§ **Exercise brief**: Lines before the one containing "s = Ret s' →" are left out; copy that line and every later line through the end of the data exactly.

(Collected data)
•••

(* ===== verification/UdpLimit.v ===== *)
(** * The proxy behind the rate limiter

    The beginning of [handleUDPConnection]
    ([data-proxy/server/udp-server.go]): a UDP packet enters the proxy of
    [ServerRun] when the limiter of its port and client allows it, and is
    dropped otherwise.  (The same check of the TCP handler is commented out in
    the source.)  The composition refines the proxy alone, and admits exactly
    what the bucket of the client admits. *)
From S2P Require Import Prelude GoStrings Net Packet Tunnel Aggregator Proxy Disagg Server ServerRun RateLimit.
Local Open Scope Z_scope.
Local Open Scope go_scope.

Section Limited.
Context `{IP6 : Ip6Parser} `{PJ : ProxyJson} (pcfg : proxy_config) `{RLib : RateLib}.

(** The proxy and its limiter; [ld_ops] and [ld_answers] record the use of the
    limiter, for the statements only. *)
Record limited := {
  ld_proxy : proxy;
  ld_rl : GlobalRateLimiter;
  ld_ops : list rl_op;
  ld_answers : list (option bool);
}.

Definition limited_init (cfg : RateLimit) : limited :=
  {| ld_proxy := proxy_init; ld_rl := InitRateLimiter cfg; ld_ops := []; ld_answers := [] |}.

(** The entry of [handleUDPConnection]; [globalRL] is never nil after the start. *)
Definition udp_entry (c : nat) (ip : string) (port : Z) (data : list Z) (now : Z) (s : limited) : go limited :=
  let! r := Allow port ip now (ld_rl s) in
  Ret {| ld_proxy := if r.1 : bool then accept c true ip port data (ld_proxy s) else ld_proxy s;
         ld_rl := r.2; ld_ops := ld_ops s ++ [OpAllow port ip now]; ld_answers := ld_answers s ++ [Some r.1] |}.

(** The UDP requests of a client that have entered. *)
Definition from_client (port : Z) (ip : string) (k : conn) : Prop := c_udp k = true ∧ c_port k = port ∧ c_ip k = ip.
#[local] Instance from_client_dec port ip k : Decision (from_client port ip k).
Proof. unfold from_client. apply _. Defined.

Definition entered (port : Z) (ip : string) (p : proxy) : nat :=
  size (filter (λ x, from_client port ip x.2) (p_conns p)).

Inductive limited_step : limited → go limited → Prop :=
| ls_packet s c ip port data now :
    p_conns (ld_proxy s) !! c = None →
    limited_step s (udp_entry c ip port data now s)
| ls_clean s port now :
    limited_step s (Ret {| ld_proxy := ld_proxy s; ld_rl := cleanupLoop port now (ld_rl s);
                           ld_ops := ld_ops s ++ [OpClean port now]; ld_answers := ld_answers s ++ [None] |})
| ls_other s p :     (** anything but the arrival of a UDP packet *)
    proxy_step pcfg (ld_proxy s) (Ret p) → (∀ port ip, entered port ip p = entered port ip (ld_proxy s)) →
    limited_step s (Ret {| ld_proxy := p; ld_rl := ld_rl s; ld_ops := ld_ops s; ld_answers := ld_answers s |}).

Definition limited_run : relation limited := λ s s', limited_step s (Ret s').

(** ** The specification *)
Definition spec_state (cfg : RateLimit) (ops : list rl_op) (m : gmap (Z * string) (Limiter * Z))
    : gmap (Z * string) (Limiter * Z) :=
  foldl (λ m op, (spec_step cfg op m).2) m ops.

Lemma spec_run_snoc cfg ops op m :
  spec_run cfg (ops ++ [op]) m = spec_run cfg ops m ++ [(spec_step cfg op (spec_state cfg ops m)).1].
Proof.
  revert m. induction ops as [|o ops IH]; intros m; cbn [app spec_run].
  - unfold spec_state. cbn [foldl]. by destruct (spec_step cfg op m).
  - unfold spec_state. cbn [foldl]. destruct (spec_step cfg o m) as [r m']. cbn [snd app]. f_equal. apply IH.
Qed.

Lemma spec_state_snoc cfg ops op m :
  spec_state cfg (ops ++ [op]) m = (spec_step cfg op (spec_state cfg ops m)).2.
Proof. unfold spec_state. by rewrite foldl_snoc. Qed.

(** The packets of a client that its answers let in. *)
Definition lets_in (port : Z) (ip : string) (x : rl_op * option bool) : bool :=
  match x with
  | (OpAllow q i _, Some true) => bool_decide (q = port) && bool_decide (i = ip)
  | _ => false
  end.

Definition let_in (port : Z) (ip : string) (ops : list rl_op) (answers : list (option bool)) : nat :=
  length (List.filter (lets_in port ip) (zip ops answers)).

Lemma let_in_snoc port ip ops answers op a : length answers = length ops →
  let_in port ip (ops ++ [op]) (answers ++ [a]) = (let_in port ip ops answers + Nat.b2n (lets_in port ip (op, a)))%nat.
Proof.
  intros Hl. unfold let_in. rewrite zip_with_app by done. rewrite List.filter_app, length_app. f_equal.
  cbn [zip_with List.filter]. by destruct (lets_in port ip (op, a)).
Qed.

Lemma accept_entered c ip port data p q i : p_conns p !! c = None →
  entered q i (accept c true ip port data p) =
    (entered q i p + Nat.b2n (bool_decide (port = q) && bool_decide (ip = i)))%nat.
Proof.
  intros Hc. unfold entered, accept. destruct (GenShortReqID ip (p_seq p)) as [id seq]. cbn [p_conns].
  set (k := {| c_udp := true; c_ip := ip; c_port := port; c_id := id; c_seq := seq; c_phase := _ |}).
  destruct (decide (from_client q i k)) as [Hk|Hk].
  - rewrite map_filter_insert_True by done. rewrite map_size_insert_None by (apply map_lookup_filter_None; by left).
    destruct Hk as (_ & Hp & Hi). cbn in Hp, Hi. rewrite !bool_decide_eq_true_2 by done. cbn. lia.
  - rewrite map_filter_insert_False by done. rewrite delete_id by done.
    assert (bool_decide (port = q) && bool_decide (ip = i) = false) as ->; [|cbn; lia].
    apply andb_false_iff. unfold from_client in Hk. cbn in Hk.
    destruct (decide (port = q)); [right|left]; apply bool_decide_eq_false_2; naive_solver.
Qed.

(** ** The composition *)
Record limited_inv (cfg : RateLimit) (s : limited) : Prop := {
  li_config : config (ld_rl s) = cfg;
  li_state : represents (ld_rl s) (spec_state cfg (ld_ops s) ∅);
  li_answers : ld_answers s = spec_run cfg (ld_ops s) ∅;
  li_entered port ip : entered port ip (ld_proxy s) = let_in port ip (ld_ops s) (ld_answers s);
}.

Lemma spec_run_length cfg ops m : length (spec_run cfg ops m) = length ops.
Proof.
  revert m. induction ops as [|op ops IH]; intros m; [done|]. cbn [spec_run].
  destruct (spec_step cfg op m). cbn. by rewrite IH.
Qed.

Lemma limited_inv_init cfg : limited_inv cfg (limited_init cfg).
Proof. split; [done|apply represents_init|done|done]. Qed.

Definition proxy_moves (p p' : proxy) : Prop := p' = p ∨ proxy_step pcfg p (Ret p').

Lemma udp_entry_inv cfg c ip port data now s : 0 < clean_interval cfg → limited_inv cfg s →
  p_conns (ld_proxy s) !! c = None →
  ∃ s', udp_entry c ip port data now s = Ret s' ∧ limited_inv cfg s' ∧ proxy_moves (ld_proxy s) (ld_proxy s').
Proof.
  intros Hc [A B C D] Hn. unfold udp_entry.
  destruct (Allow_refines (ld_rl s) _ port ip now B ltac:(by rewrite A)) as (ok & g' & -> & Ec & H).
  rewrite A in H. destruct (spec_step cfg (OpAllow port ip now) (spec_state cfg (ld_ops s) ∅)) as [r m'] eqn:E.
  destruct H as [-> Hr]. cbn [go_bind fst snd]. eexists. split; [reflexivity|]. split.
  - split; cbn [ld_proxy ld_rl ld_ops ld_answers].
    + congruence.
    + by rewrite spec_state_snoc, E.
    + by rewrite spec_run_snoc, E, C.
    + intros q i. rewrite let_in_snoc by (rewrite C; apply spec_run_length). rewrite <-D. destruct ok.
      * by rewrite accept_entered.
      * cbn. lia.
  - destruct ok; [right; by apply st_accept|by left].
Qed.

Lemma limited_step_inv cfg s r : 0 < clean_interval cfg → limited_inv cfg s → limited_step s r →
  ∃ s', r = Ret s' ∧ limited_inv cfg s' ∧ proxy_moves (ld_proxy s) (ld_proxy s').
Proof.
  intros Hc Hs Hst. destruct Hst as [s c ip port data now Hn|s port now|s p Hp He].
  - by apply udp_entry_inv.
  - destruct Hs as [A B C D]. eexists. split; [reflexivity|]. split; [|by left].
    pose proof (clean_refines (ld_rl s) _ port now B) as Hr. rewrite A in Hr.
    split; cbn [ld_proxy ld_rl ld_ops ld_answers].
    + unfold cleanupLoop. by destruct (portLimiters (ld_rl s) !! port).
    + by rewrite spec_state_snoc.
    + by rewrite spec_run_snoc, C.
    + intros q i. rewrite let_in_snoc by (rewrite C; apply spec_run_length). rewrite <-D. cbn. lia.
  - destruct Hs as [A B C D]. eexists. split; [reflexivity|]. split; [|by right]. split; try done.
    intros q i. cbn. by rewrite He.
Qed.

(** C16: the rate limiter in front of the proxy. For every interleaving of packets,
    cleanup ticks and steps of the proxy, with a clean interval in the
    configuration: the limiter never panics; its answers are those of one
    independent bucket per port and client; the UDP requests of a client that
    have entered the proxy are exactly as many as its bucket has let in; and the
    proxy behind it behaves as one without a limiter: each step is one of its
    steps, or leaves it as it is. *)
Theorem limiter_guards_proxy cfg s : 0 < clean_interval cfg → rtc limited_run (limited_init cfg) s →
  rtc proxy_moves proxy_init (ld_proxy s) ∧
  ld_answers s = spec_run cfg (ld_ops s) ∅ ∧
  (∀ port ip, entered port ip (ld_proxy s) = let_in port ip (ld_ops s) (spec_run cfg (ld_ops s) ∅)) ∧
  (∀ w, ¬ limited_step s (Panic w)).
Proof.
  intros Hc Hr.
  assert (∀ s0, rtc limited_run s0 s → limited_inv cfg s0 →
    rtc proxy_moves (ld_proxy s0) (ld_proxy s) ∧ limited_inv cfg s) as H.
  { clear Hr. induction 1 as [|s0 s1 s2 Hst _ IH]; [done|]. intros H0.
    destruct (limited_step_inv cfg s0 (Ret s1) Hc H0 Hst) as (s' & [= <-] & H1 & Hm).
    destruct (IH H1) as [Hx Hi]. split; [by eapply rtc_l|done]. }
  destruct (H (limited_init cfg) Hr (limited_inv_init cfg)) as [Hx Hi]. pose proof Hi as [A B C D].
  split_and!; [done|done|intros; by rewrite D, C|].
  intros w Hst. by destruct (limited_step_inv cfg s _ Hc Hi Hst) as (s' & [=] & _).
Qed.
End Limited.

(** ** Instances of the theorems

    Two packets of one client against a bucket of one. *)
Definition one_per_client : RateLimit := {| QPS := 1; Burst := 1; CleanInterval := 5 |}.

Definition step_or {A} (x : A) (r : go A) : A := match r with Ret y => y | Panic _ => x end.

Definition packet_at (c : nat) (now : Z) (s : @limited counting) : @limited counting :=
  step_or s (@udp_entry no_ip6 counting c "1.2.3.4" 53 [] now s).

Definition two_packets : @limited counting :=
  packet_at 1 5 (packet_at 0 0 (@limited_init counting one_per_client)).

Lemma packet_at_run c now s s' : p_conns (@ld_proxy counting s) !! c = None →
  @udp_entry no_ip6 counting c "1.2.3.4" 53 [] now s = Ret s' →
  @limited_run no_ip6 no_json demo_cfg counting s s'.
Proof. intros Hc E. unfold limited_run. rewrite <-E. by apply ls_packet. Qed.

Lemma limiter_guards_proxy_witness : entered 53 "1.2.3.4" (@ld_proxy counting two_packets) = 1%nat.
Proof.
  destruct (@limiter_guards_proxy no_ip6 no_json demo_cfg counting one_per_client two_packets) as (_ & _ & H & _).
  - vm_compute. reflexivity.
  - apply rtc_l with (packet_at 0 0 (@limited_init counting one_per_client)).
    { apply (packet_at_run 0 0); vm_compute; reflexivity. }
    apply rtc_l with two_packets; [|apply rtc_refl].
    apply (packet_at_run 1 5); vm_compute; reflexivity.
  - rewrite H. vm_compute. reflexivity.
Defined.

•••

§ **Task answer**:
  @udp_entry no_ip6 counting c "1.2.3.4" 53 [] now s = Ret s' →
  @limited_run no_ip6 no_json demo_cfg counting s s'.
Proof. intros Hc E. unfold limited_run. rewrite <-E. by apply ls_packet. Qed.

Lemma limiter_guards_proxy_witness : entered 53 "1.2.3.4" (@ld_proxy counting two_packets) = 1%nat.
Proof.
  destruct (@limiter_guards_proxy no_ip6 no_json demo_cfg counting one_per_client two_packets) as (_ & _ & H & _).
  - vm_compute. reflexivity.
  - apply rtc_l with (packet_at 0 0 (@limited_init counting one_per_client)).
    { apply (packet_at_run 0 0); vm_compute; reflexivity. }
    apply rtc_l with two_packets; [|apply rtc_refl].
    apply (packet_at_run 1 5); vm_compute; reflexivity.
  - rewrite H. vm_compute. reflexivity.
Defined.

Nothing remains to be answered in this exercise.